We “learn” that Josiah is planning to ask his special side-hug friend, Lauren, to officially begin courting him (and his newly freshened armpits.) He enlists the help of some of his sisters to help him pull off his courtship proposal.

Jessa, Joy and Kendra (who has giggled her way right into Jill’s old spot on this show) agree to take Lauren out for a night on the town. (In Duggar Land, this means dinner at a chain restaurant. They do, however, get wild and get dessert!) Jessa tells us that Lauren comes from a family a lot like hers. She literally says “they have a boatload of kids” which makes our work here pretty easy…

Jana also attends the festivities.
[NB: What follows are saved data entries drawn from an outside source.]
Lemma interrupt_handler_wf n dev m m' :
  fb_wf (m_fb m) -> interrupt_handler n dev m = Some m' -> fb_wf (m_fb m').
Proof.
  intros Hwf. unfold interrupt_handler. case_decide; [|by intros [= <-]].
  destruct (decide (58 <= u8 dev < 128)) as [Hb|Hb]; [by rewrite keyboard_isr_bad|].
  destruct (keyboard_isr_ok dev _ Hwf Hb) as (f' & t & -> & Hf). by intros [= <-].
Qed.

(** On a well-formed screen the handler faults exactly on vector 33 with
    a make code past the table. *)
Lemma interrupt_handler_None n dev m : fb_wf (m_fb m) ->
  interrupt_handler n dev m = None <-> n = 33 /\ 58 <= u8 dev < 128.
Proof.
  intros Hwf. unfold interrupt_handler. case_decide as Hn; [|split; [done|lia]].
  destruct (decide (58 <= u8 dev < 128)) as [Hb|Hb]; [by rewrite keyboard_isr_bad|].
  destruct (keyboard_isr_ok dev _ Hwf Hb) as (f' & t & -> & Hf). cbn. split; [done|lia].
Qed.

Lemma step_kinv buf0 m s : kinv buf0 m -> step (Running m) s ->
  s = Faulted \/ exists m', s = Running m' /\ kinv buf0 m'.
Proof.
  intros [Hr Hf Hwf] Hs. inversion Hs as [n dev ? m' E| | ? m' E|]; subst; [| by left | | by left].
  - right. exists m'. split; [done|].
    destruct (interrupt_handler_frame _ _ _ _ E) as (R & _ & F).
    split; [congruence|congruence|]. by apply (interrupt_handler_wf n dev m).
  - right. exists m'. split; [done|].
    rewrite (fg_poll_idle m _ Hr Hf) in E. injection E as <-. by split.
Qed.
She has somehow managed to find time between cleaning the bathrooms, fumigating the house and wrangling all her younger siblings to have a night out. It’s nice when moms get a chance to have a break…

(Meanwhile, somewhere nearby Jill is probably crying into a pan of one of her horrifying recipes, trying to pretend she’s not angry at her husband Derick for getting them kicked off the show. She would be snarfing down a “chocolate mess” dessert on-camera right now if it weren’t for that ding-dang Derick!)

“‘Member us?!”

Despite the camera crew hovering around them, Jessa doesn’t think Lauren has any idea that Josiah is planning to surprise her at dinner. She continues to play it cool by telling Lauren how excited Josiah was to hear that the Swanson family was moving to town and how much Josiah thinks of her.
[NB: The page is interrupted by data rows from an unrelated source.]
Lemma NLLLoss_one (row : vec) (t : Z) :
  0 ≤ t < Z.of_nat (length row) → ∃ l, NLLLoss [row] [t] = Ret l.
Proof.
  intros Ht. unfold NLLLoss. cbn [nll_rows]. unfold nll_row.
  destruct (Z.leb_spec 0 t); [|lia].
  destruct (Z.ltb_spec t (Z.of_nat (length row))); [|lia].
  cbn [andb].
  destruct (lookup_lt_is_Some_2 row (Z.to_nat t)) as [v ->]; [lia|].
  cbn [mbind res_bind]. eauto.
Qed.

(** ** In-place addition and shapes *)

Lemma axpy_vec_ok (a : Qc) (p g : vec) :
  length g = length p →
  axpy_vec a p g = Ret (zip_with (fun x y => (x + a * y)%Qc) p g).
Proof.
  revert g. induction p as [|x p IH]; intros [|y g] Hlen; try done.
  cbn [axpy_vec]. rewrite IH by (simpl in Hlen; lia). reflexivity.
Qed.

Lemma axpy_mat_ok (a : Qc) (p g : matrix) :
  Forall2 (fun r r' => length r = length r') g p →
  axpy_mat a p g = Ret (zip_with (zip_with (fun x y => (x + a * y)%Qc)) p g).
Proof.
  intros Hs. induction Hs as [|y x g p Hlen _ IH]; [done|].
  cbn [axpy_mat]. rewrite axpy_vec_ok by done. cbn [mbind res_bind].
  rewrite IH. reflexivity.
Qed.

Lemma add_ok (a : Qc) (p g : tensor) :
  same_shape g p →
  add_ a p g = Ret (tensor_zip (fun x y => (x + a * y)%Qc) p g).
Proof.
  destruct p as [v|m], g as [w|n]; try done; intros Hs; cbn [add_ tensor_zip].
  - by rewrite axpy_vec_ok.
  - by rewrite axpy_mat_ok.
Qed.

Lemma same_shape_refl (t : tensor) : same_shape t t.
Proof.
  destruct t as [v|m]; [done|]. simpl. induction m; by constructor.
Qed.

Lemma same_shape_sym (t u : tensor) : same_shape t u → same_shape u t.
Proof.
  destruct t, u; simpl; try done.
  intros Hs. induction Hs; by constructor.
Qed.

Lemma same_shape_trans (t u v : tensor) :
  same_shape t u → same_shape u v → same_shape t v.
Proof.
  destruct t as [a|a], u as [b|b], v as [m1|m1]; simpl; try done; try congruence.
  intros H1 H2. revert H2. revert m1.
  induction H1 as [|x y l k Hxy _ IH]; intros m1 H2; inversion H2; subst;
    constructor; [congruence | by apply IH].
Qed.

Lemma same_shape_zeros_like (t : tensor) : same_shape (zeros_like t) t.
Proof.
  destruct t as [v|m]; simpl; [by rewrite length_map|].
  induction m as [|r m IH]; constructor; [by rewrite length_map | done].
Qed.

Lemma zip_with_same_length {A} (f : A → A → A) (p g : list A) :
  length g = length p → length (zip_with f p g) = length p.
Proof. intros Hlen. rewrite length_zip_with. lia. Qed.

Lemma same_shape_zip (f : Qc → Qc → Qc) (p g : tensor) :
  same_shape g p → same_shape (tensor_zip f p g) p.
Proof.
  destruct p as [v|m], g as [w|n]; try done; simpl.
  - apply zip_with_same_length.
  - intros Hs. induction Hs as [|y x n m Hlen _ IH]; constructor; [|done].
    by apply zip_with_same_length.
Qed.

(** Adding a gradient to a zeroed gradient leaves the gradient. *)
Lemma zip_zero_vec (old d : vec) :
  length d = length old →
  zip_with (fun x y => (x + 1 * y)%Qc) (map (fun _ => 0%Qc) old) d = d.
Proof.
  revert d. induction old as [|x old IH]; intros [|y d] Hlen; try done.
  cbn [map zip_with]. rewrite IH by (simpl in Hlen; lia). f_equal. ring.
Qed.

Lemma tensor_zip_zeros (old d : tensor) :
  same_shape d old →
  tensor_zip (fun x y => (x + 1 * y)%Qc) (zeros_like old) d = d.
Proof.
  destruct old as [v|m], d as [w|n]; try done; simpl; intros Hs; f_equal.
  - by apply zip_zero_vec.
  - induction Hs as [|y x n m Hlen _ IH]; [done|].
    cbn [map zip_with]. by rewrite IH, zip_zero_vec.
Qed.

Lemma tensor_zip_ext (f f' : Qc → Qc → Qc) (p g : tensor) :
  (∀ x y, f x y = f' x y) → tensor_zip f p g = tensor_zip f' p g.
Proof.
  intros Hf. destruct p as [v|m], g as [w|n]; try done; simpl; f_equal.
  - revert w. induction v as [|x v IH]; intros [|y w]; try done.
    simpl. by rewrite Hf, IH.
  - revert n. induction m as [|r m IH]; intros [|r' n]; try done.
    simpl. rewrite IH. f_equal. clear IH.
    revert r'. induction r as [|x r IH]; intros [|y r']; try done.
    simpl. by rewrite Hf, IH.
Qed.

End TorchFacts.

(* ===================================================================== *)
(** * Properties: [train]                                                 *)
(* ===================================================================== *)

Module TrainFacts.
Import Names TorchFacts.

(** ** Running a computation of the kernel *)

Lemma M_bind_run {A B} (m : M A) (f : A → M B) (w w1 : world) (a : A) :
  m w = Ret (a, w1) → (m ≫= f) w = f a w1.
Proof. intros Hm. unfold mbind, M_bind. by rewrite Hm. Qed.

Lemma M_bind_raise {A B} (m : M A) (f : A → M B) (w : world) e :
  m w = Raise e → (m ≫= f) w = Raise e.
Proof. intros Hm. unfold mbind, M_bind. by rewrite Hm. Qed.

Lemma M_bind_inv {A B} (m : M A) (f : A → M B) (w w' : world) (b : B) :
  (m ≫= f) w = Ret (b, w') → ∃ a w1, m w = Ret (a, w1) ∧ f a w1 = Ret (b, w').
Proof.
  unfold mbind, M_bind. destruct (m w) as [[a w1]|e]; [eauto | done].
Qed.

Lemma lift_run {A} (r : res A) (a : A) (w : world) :
  r = Ret a → lift r w = Ret (a, w).
Proof. by intros ->. Qed.

Lemma after_forward_0 (w : world) : after_forward 0 w = w.
Proof. destruct w. unfold after_forward. simpl. by rewrite app_nil_r. Qed.

Lemma after_forward_S (n : nat) (w : world) :
  after_forward n (after_forward 1 w) = after_forward (S n) w.
Proof.
  unfold after_forward. simpl. rewrite <- app_assoc. f_equal. lia.
Qed.

Section train.
Context {T : Torch}.

Lemma call_rnn_run (c x h : matrix) (w : world) o :
  forward (rnn w) (drop_tape w (drop_pos w)) c x h = Ret o →
  call_rnn c x h w = Ret (o, after_forward 1 w).
Proof. intros Hf. unfold call_rnn. by rewrite Hf. Qed.

(** ** The loop over the timesteps *)

Lemma timesteps_cons r tape c pos x input t target h steps :
  timesteps r tape c pos (x :: input) (t :: target) h = Ret steps →
  ∃ o l rest,
    forward r (tape pos) c x h = Ret o ∧
    NLLLoss (fst o) [t] = Ret l ∧
    timesteps r tape c (S pos) input target (snd o) = Ret rest ∧
    steps = (fst o, l) :: rest.
Proof.
  cbn [timesteps]. intros Hs.
  apply bind_Ret in Hs as (o & Ho & Hs).
  apply bind_Ret in Hs as (l & Hl & Hs).
  apply bind_Ret in Hs as (rest & Hrest & Hs).
  injection Hs as <-. eauto 10.
Qed.

Lemma train_loop_run (c : matrix) (input : tensor3) (target : list Z) :
  length target = length input →
  ∀ (n a : nat) (o : option matrix) (h : matrix) (loss : pyloss) (w : world)
    (steps : list (matrix * Qc)),
    (a + n)%nat = length input →
    timesteps (rnn w) (drop_tape w) c (drop_pos w)
              (drop a input) (drop a target) h = Ret steps →
    ∃ h',
      forM (train_body c input (unsqueeze_last target)) (seq a n) (o, h, loss) w
      = Ret ((match last (map fst steps) with Some x => Some x | None => o end,
              h', foldl loss_add loss (map snd steps)),
             after_forward n w) ∧
      length steps = n.
Proof.
  intros Hlen n. induction n as [|n IH]; intros a o h loss w steps Ha Hsteps.
  - rewrite drop_ge in Hsteps by lia. injection Hsteps as <-.
    exists h. by rewrite after_forward_0.
  - destruct (lookup_lt_is_Some_2 input a) as [x Hx]; [lia|].
    destruct (lookup_lt_is_Some_2 target a) as [t Ht]; [lia|].
    rewrite (drop_S _ _ _ Hx), (drop_S _ _ _ Ht) in Hsteps.
    apply timesteps_cons in Hsteps as (o1 & l & rest & Hfwd & Hl & Hrest & ->).
    assert (Ht' : unsqueeze_last target !! a = Some [t]).
    { unfold unsqueeze_last. by rewrite list_lookup_fmap, Ht. }
    assert (Hbody : train_body c input (unsqueeze_last target) (o, h, loss) a w
                    = Ret ((Some (fst o1), snd o1, loss_add loss l),
                           after_forward 1 w)).
    { unfold train_body.
      rewrite (M_bind_run _ _ _ _ _ (lift_run _ _ w (getitem_nat _ _ _ Hx))).
      rewrite (M_bind_run _ _ _ _ _ (call_rnn_run _ _ _ _ _ Hfwd)).
      destruct o1 as [output hidden'].
      rewrite (M_bind_run _ _ _ _ _ (lift_run _ _ _ (getitem_nat _ _ _ Ht'))).
      rewrite (M_bind_run _ _ _ _ _ (lift_run _ _ _ Hl)). reflexivity. }
    cbn [seq forM]. rewrite (M_bind_run _ _ _ _ _ Hbody).
    destruct (IH (S a) (Some (fst o1)) (snd o1) (loss_add loss l)
                 (after_forward 1 w) rest) as (h' & Hrun & Hn); [lia|exact Hrest|].
    exists h'. rewrite Hrun, after_forward_S. split; [|simpl; lia].
    do 3 f_equal. cbn [map]. destruct rest as [|s rest]; [done|].
    cbn [map]. rewrite last_cons_cons.
    destruct (last (fst s :: map fst rest)) eqn:Hlast; [done|].
    by apply last_None in Hlast.
Qed.

(** On an example of the right shapes every timestep succeeds. *)
Lemma timesteps_total (r : RNN) tape (c : matrix) (nc hs : nat)
    (input : tensor3) :
  RNN_ok nc n_letters hs n_letters r →
  has_shape2 1 nc c →
  Forall (has_shape2 1 n_letters) input →
  ∀ (target : list Z) (pos : nat) (h : matrix),
    length target = length input →
    Forall (fun t => 0 ≤ t < Z.of_nat n_letters) target →
    has_shape2 1 hs h →
    ∃ steps, timesteps r tape c pos input target h = Ret steps ∧
             length steps = length input.
Proof.
  intros Hr (c0 & -> & Hc)%has_shape2_one Hin.
  induction Hin as [|x input (x0 & -> & Hx)%has_shape2_one _ IH];
    intros target pos h Hlen Ht (h0 & -> & Hh)%has_shape2_one.
  - exists []. by destruct target.
  - destruct target as [|t target]; [done|].
    apply Forall_cons in Ht as [Ht Htarget].
    destruct (forward_one r _ _ _ _ (tape pos) c0 x0 h0 Hr Hc Hx Hh)
      as (o & h' & Hfwd & Ho & Hh').
    destruct (NLLLoss_one o t) as [l Hl]; [by rewrite Ho|].
    destruct (IH target (S pos) [h']) as (rest & Hrest & Hn);
      [simpl in Hlen; lia | done | by apply has_shape2_one; eauto |].
    exists (([o], l) :: rest). cbn [timesteps]. rewrite Hfwd.
    cbn [mbind res_bind fst snd]. rewrite Hl. cbn [mbind res_bind].
    rewrite Hrest. split; [done | simpl; lia].
Qed.

(** ** The backward pass and the parameter step *)

Lemma get_set_param_eq (p : pname) (t : tensor) (r : RNN) :
  same_shape t (get_param p r) → get_param p (set_param p t r) = t.
Proof. destruct p, t; simpl; done. Qed.

Lemma get_set_param_ne (p q : pname) (t : tensor) (r : RNN) :
  q ≠ p → get_param q (set_param p t r) = get_param q r.
Proof. destruct p, q, t; simpl; done. Qed.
(Wait—did the Swanson clan move to town in hopes of Lauren snaggin’ a Duggar boy?! They don’t actually say that, but it sure seems to be convenient timing. Dating a Duggar is probably the most lucrative job in town, thanks to this crappy show!)

Josiah tells viewers he was attracted to Lauren because “she had a head on her shoulders.”

Damn those men and their unrealistic standards!

“I like girls with heads!”

While the girls dig into their desserts—except Lauren, who chooses to abstain from both pre-marital physical contact AND sugar—Josiah makes his way inside to pull off the “big surprise.” In true Duggar fashion, Josiah throws the question out there while his siblings/soon-to-be chaperones sit awkwardly nearby.

“Si” asks Lauren to court, and she breathlessly agrees. (Is she trying to be the Fundie Marilyn Monroe or something? If she wants to stay on this show, she’s going to have to bring her voice up a few octaves!)

“Don’t worry, I’ll give you all the sugar you need… in approximately a month or so.”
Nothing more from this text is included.